Why, for instance, is there too much “upwardness” in a given person? Take the case of nausea, which is considered excessive upward movement (in health, the digestive system should be primarily moving downward). From the perspective of East Asian herbalism, there are many possible reasons for the upwardness of nausea—there could be Stomach pathology (Stomach Heat or Cold, Dryness or Dampness); Spleen Deficiency with Dampness or Dryness; Liver Qi Stagnation; or Intestinal issues (Dampness or Dryness, Heat or Cold of the Small or Large Intestine).

Nausea is a symptom reflecting a deeper disharmony in the organ networks that needs to be addressed.

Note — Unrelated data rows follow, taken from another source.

(* ===== verification/CanFrame.v ===== *)
(** * CAN frames

    Models the frame half of [src/devices/can_bus.cpp]: data-length codes, validation, the bits
    of a classic frame with their CRC, the count of stuffed bits, wire occupancy and the
    arbitration key. *)

From S2P Require Import Prelude Common.
#[local] Open Scope Z_scope.
#[local] Open Scope fil_scope.

Record CanFrame := mkCanFrame {
  cf_id : Z;
  cf_extended : bool;
  cf_fd : bool;
  cf_brs : bool;
  cf_dlc : Z;
  cf_data : list Z;
}.
#[global] Instance can_frame_eq_dec : EqDecision CanFrame.
Proof. solve_decision. Defined.

(** ** Data-length codes *)

Definition dlc_lengths : list Z := [0; 1; 2; 3; 4; 5; 6; 7; 8; 12; 16; 20; 24; 32; 48; 64].

Definition dlcToLength (dlc : Z) : Z := default 0 (dlc_lengths !! Z.to_nat (dlc .& 0x0f)).

Fixpoint first_dlc (fuel : nat) (dlc length : Z) : option Z :=
  match fuel with
  | O => None
  | S fuel => if length <=? dlcToLength dlc then Some dlc else first_dlc fuel (dlc + 1) length
  end.
Definition lengthToDlc (length : Z) : option Z := first_dlc 16 0 length.

Definition validate (frame : CanFrame) : Result unit :=
  if 15 <? cf_dlc frame then fail ErrorCategory.invalid_argument "CAN DLC exceeds 15"
  else if (if cf_extended frame then 0x1fffffff <? cf_id frame else 0x7ff <? cf_id frame) then
    fail ErrorCategory.invalid_argument "CAN identifier exceeds selected format"
  else if negb (cf_fd frame) && (8 <? cf_dlc frame) then
    fail ErrorCategory.invalid_argument "classic CAN frame payload exceeds 8 bytes"
  else if negb (cf_fd frame) && cf_brs frame then
    fail ErrorCategory.invalid_argument "classic CAN frame cannot enable bit-rate switching"
  else inl tt.

(** ** The bits of a classic frame *)

Definition classic_crc_polynomial : Z := 0x4599.
Definition classic_crc_mask : Z := 0x7fff.

(** The bits [appendBits] appends: [value] from bit [width - 1] down to bit 0. *)
Fixpoint value_bits (value : Z) (width : nat) : list bool :=
  match width with
  | O => []
  | S shift => has (value .>> Z.of_nat shift) 1 :: value_bits value shift
  end.
Definition appendBits (bits : list bool) (value : Z) (width : nat) : list bool :=
  bits ++ value_bits value width.

Definition header_bits (frame : CanFrame) : list bool :=
  let bits := [false] in
  let bits :=
    if cf_extended frame then
      let bits := appendBits bits (cf_id frame .>> 18 .& 0x7ff) 11 in
      let bits := bits ++ [true; true] in
      let bits := appendBits bits (cf_id frame .& 0x3ffff) 18 in
      bits ++ [false; false; false]
    else appendBits bits (cf_id frame) 11 ++ [false; false; false] in
  appendBits bits (cf_dlc frame) 4.

Definition payload_bits (frame : CanFrame) (bits : list bool) : list bool :=
  foldl (fun bits byte => appendBits bits (default 0 (cf_data frame !! byte)) 8) bits
    (seq 0 (Z.to_nat (dlcToLength (cf_dlc frame)))).

Definition crc_step (crc : Z) (bit : bool) : Z :=
  let feedback := negb (Bool.eqb bit (has (crc .>> 14) 1)) in
  let crc := u16 (crc .<< 1 .& classic_crc_mask) in
  if feedback then crc .^ classic_crc_polynomial else crc.
Definition crc_bits (bits : list bool) : Z := foldl crc_step 0 bits.

(** Start of frame through the CRC, before stuffing. *)
Definition frame_bits (frame : CanFrame) : list bool :=
  let bits := payload_bits frame (header_bits frame) in
  appendBits bits (crc_bits bits) 15.
(* ===== verification/CanBusProofs.v ===== *)
(** * Properties of the CAN bus

    The contract of the event loop ([EventClockLaws]), the invariant of the timed courier (one
    armed event exactly when a frame waits or is on the wire), that every operation keeps it
    when the code the bus calls back does, the winner of arbitration and wire time without
    drift. *)

From stdpp Require Import gmap.
From S2P Require Import Prelude Common CanFrame CanBus.
#[local] Open Scope Z_scope.
#[local] Open Scope fil_scope.

(** ** The contract of the event loop *)

Class EventClockLaws (L : Type) `{EventClock L} := {
  ck_ok : L -> Prop;
  (** The pending events: their times, and which of the bus's callbacks they run. *)
  ck_pending : L -> gmap Z (Z * option CanEvent);
  (** Identifiers, sequences and slots are not exhausted. *)
  ck_room : L -> Prop;
  ck_now_range l o : ck_ok l -> 0 <= ck_now_of o l <= max_u64;
  ck_now_shared l o : ck_ok l -> ck_now_of ck_shared_owner l <= ck_now_of o l;
  ck_set_owner_law l o : ck_ok l -> ck_ok (ck_set_owner o l)
    /\ ck_pending (ck_set_owner o l) = ck_pending l /\ ck_owner (ck_set_owner o l) = o
    /\ (∀ o', ck_now_of o' (ck_set_owner o l) = ck_now_of o' l)
    /\ (ck_room l -> ck_room (ck_set_owner o l));
  ck_schedule_law l t e : ck_ok l -> t <= max_u64 -> let '(r, l') := ck_schedule t e l in
    ck_ok l' /\ ck_owner l' = ck_owner l /\ (∀ o, ck_now_of o l' = ck_now_of o l)
    /\ match r with
       | inl id => id <> 0 /\ ck_pending l !! id = None
           /\ ck_pending l' = <[id := (t, Some e)]> (ck_pending l)
       | inr _ => ck_pending l' = ck_pending l /\ ~ (ck_room l /\ ck_now l <= t)
       end;
  ck_cancel_law l id : ck_ok l -> let '(_, l') := ck_cancel id l in
    ck_ok l' /\ ck_owner l' = ck_owner l /\ (∀ o, ck_now_of o l' = ck_now_of o l)
    /\ ck_pending l' = delete id (ck_pending l) /\ (ck_room l -> ck_room l');
}.
Lemma fold_selects seen selected l : selects seen selected ->
  selects (fun m => seen m \/ m ∈ l) (foldl (fun sel n => consider n sel) selected l).
Proof.
  revert seen selected. induction l as [|n l IH]; intros seen selected Hsel; cbn [foldl].
  - eapply selects_proper; [|exact Hsel]. intros m. rewrite elem_of_nil. tauto.
  - eapply selects_proper; [|exact (IH _ _ (consider_selects _ _ n Hsel))].
    intros m. rewrite elem_of_cons. tauto.
Qed.
End selection.

(** ** The register invariant *)

(** Array sizes and register widths. *)
Record sys_typed (s : SystemControl) : Prop := {
  st_enable : length (sc_nvic_enable s) = 8%nat /\ Forall is_u32 (sc_nvic_enable s);
  st_pending : length (sc_nvic_pending s) = 8%nat /\ Forall is_u32 (sc_nvic_pending s);
  st_active : length (sc_nvic_active s) = 8%nat /\ Forall is_u32 (sc_nvic_active s);
  st_lines : length (sc_nvic_lines s) = 8%nat /\ Forall is_u32 (sc_nvic_lines s);
  st_priority : length (sc_nvic_priority s) = 240%nat /\ Forall is_u8 (sc_nvic_priority s);
  st_system : length (sc_system_priority s) = 12%nat /\ Forall is_u8 (sc_system_priority s);
  st_registers : Forall is_u32
    [sc_vtor s; sc_aircr s; sc_scr s; sc_ccr s; sc_shcsr s; sc_cfsr s; sc_hfsr s; sc_mmfar s;
     sc_bfar s; sc_cpacr s; sc_demcr s; sc_fpccr s; sc_dwt_ctrl s; sc_dwt_cyccnt s;
     sc_systick_value s];
  st_ctrl : 0 <= sc_systick_ctrl s < 8;
  st_load : 0 <= sc_systick_load s < 0x1000000;
  st_wrap : 0 <= sc_systick_cycles_to_wrap s <= sc_systick_load s + 1;
}.

Definition external_summary (s : SystemControl) : bool :=
  existsb (fun i => has (rget (sc_nvic_pending s) i) (rget (sc_nvic_enable s) i)) (seqZ 0 8).

(** The summary flag is exact, and every asserted line of an inactive interrupt is pending. *)
Record sys_ok (s : SystemControl) : Prop := {
  so_typed : sys_typed s;
  so_summary : sc_external_pending_enabled s = external_summary s;
  so_lines irq : 0 <= irq < 256 -> irq_bit (sc_nvic_lines s) irq = true ->
    irq_bit (sc_nvic_active s) irq = false -> irq_bit (sc_nvic_pending s) irq = true;
}.

Lemma irq_bit_testbit words irq : irq_bit words irq = Z.testbit (rget words (irq / 32)) (irq mod 32).
Proof.
  pose proof (Z.mod_pos_bound irq 32). unfold irq_bit, irq_mask.
  rewrite Z.shiftl_1_l. apply has_pow2. lia.
Qed.

Lemma has_common x y i : 0 <= i -> Z.testbit x i = true -> Z.testbit y i = true -> has x y = true.
Proof.
  intros Hi Hx Hy. unfold has. apply negb_true_iff, Z.eqb_neq. intros E.
  assert (Z.testbit (x .& y) i = false) by (rewrite E; apply Z.testbit_0_l).
  rewrite Z.land_spec, Hx, Hy in *. done.
Qed.

(** The exceptions that the loops of [nextPending] visit. *)
Definition visited (s : SystemControl) : list Z :=
  [exc_pend_sv; exc_sys_tick] ++ (seqZ 0 8 ≫= fun w =>
     (fun bit => 16 + w * 32 + bit) <$>
       filter (fun i => Z.testbit (rget (sc_nvic_pending s) w .& rget (sc_nvic_enable s) w) i = true)
         (seqZ 0 32)).

Lemma nextPending_fold primask basepri faultmask s : sys_typed s -> hasEnabledPending s = true ->
  nextPending primask basepri faultmask s
  = fst <$> foldl (fun sel n => consider s primask basepri faultmask n sel) None (visited s).
Proof.
  intros Ht Hp. unfold nextPending. rewrite Hp. cbn [negb]. unfold visited. f_equal.
  rewrite foldl_app. cbn [foldl]. generalize (consider s primask basepri faultmask exc_sys_tick
    (consider s primask basepri faultmask exc_pend_sv None)) as sel.
  assert (∀ w, is_u32 (rget (sc_nvic_pending s) w .& rget (sc_nvic_enable s) w)) as Hu.
  { intros w. apply is_u32_land_l, rget_range, Ht. }
  induction (seqZ 0 8) as [|w l IH]; intros sel; [done|]. cbn [foldl mbind list_bind].
  rewrite foldl_app, IH. f_equal.
  apply (consider_word_fold _ w _ sel 32 0); [done|lia| |lia]. intros i Hi. by apply Z.testbit_neg_r.
Qed.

It would not be enough to merely tamp down the nausea with herbs that promote descent; while that might provide some relief, we also need to address the root of the problem.

In the case of nausea due to Liver Qi Stagnation, for instance, the nausea is secondary to the malfunctioning of the Liver system. If I were to prescribe an herbal formula for this case, I’d need to consider incorporating herbs that “spread Liver Qi” (like the herb bupleurum, which relieves tension) and herbs that “transform phlegm” (such as the herb pinellia, which resolves fluid coagulation, a trigger for nausea). And so, herbal formulas tend to be complex—they offer sets of functions that can target both the roots and the branches of disharmony. In our example case, the experience of nausea itself is the branch symptom, while the Liver Qi Stagnation is the root cause.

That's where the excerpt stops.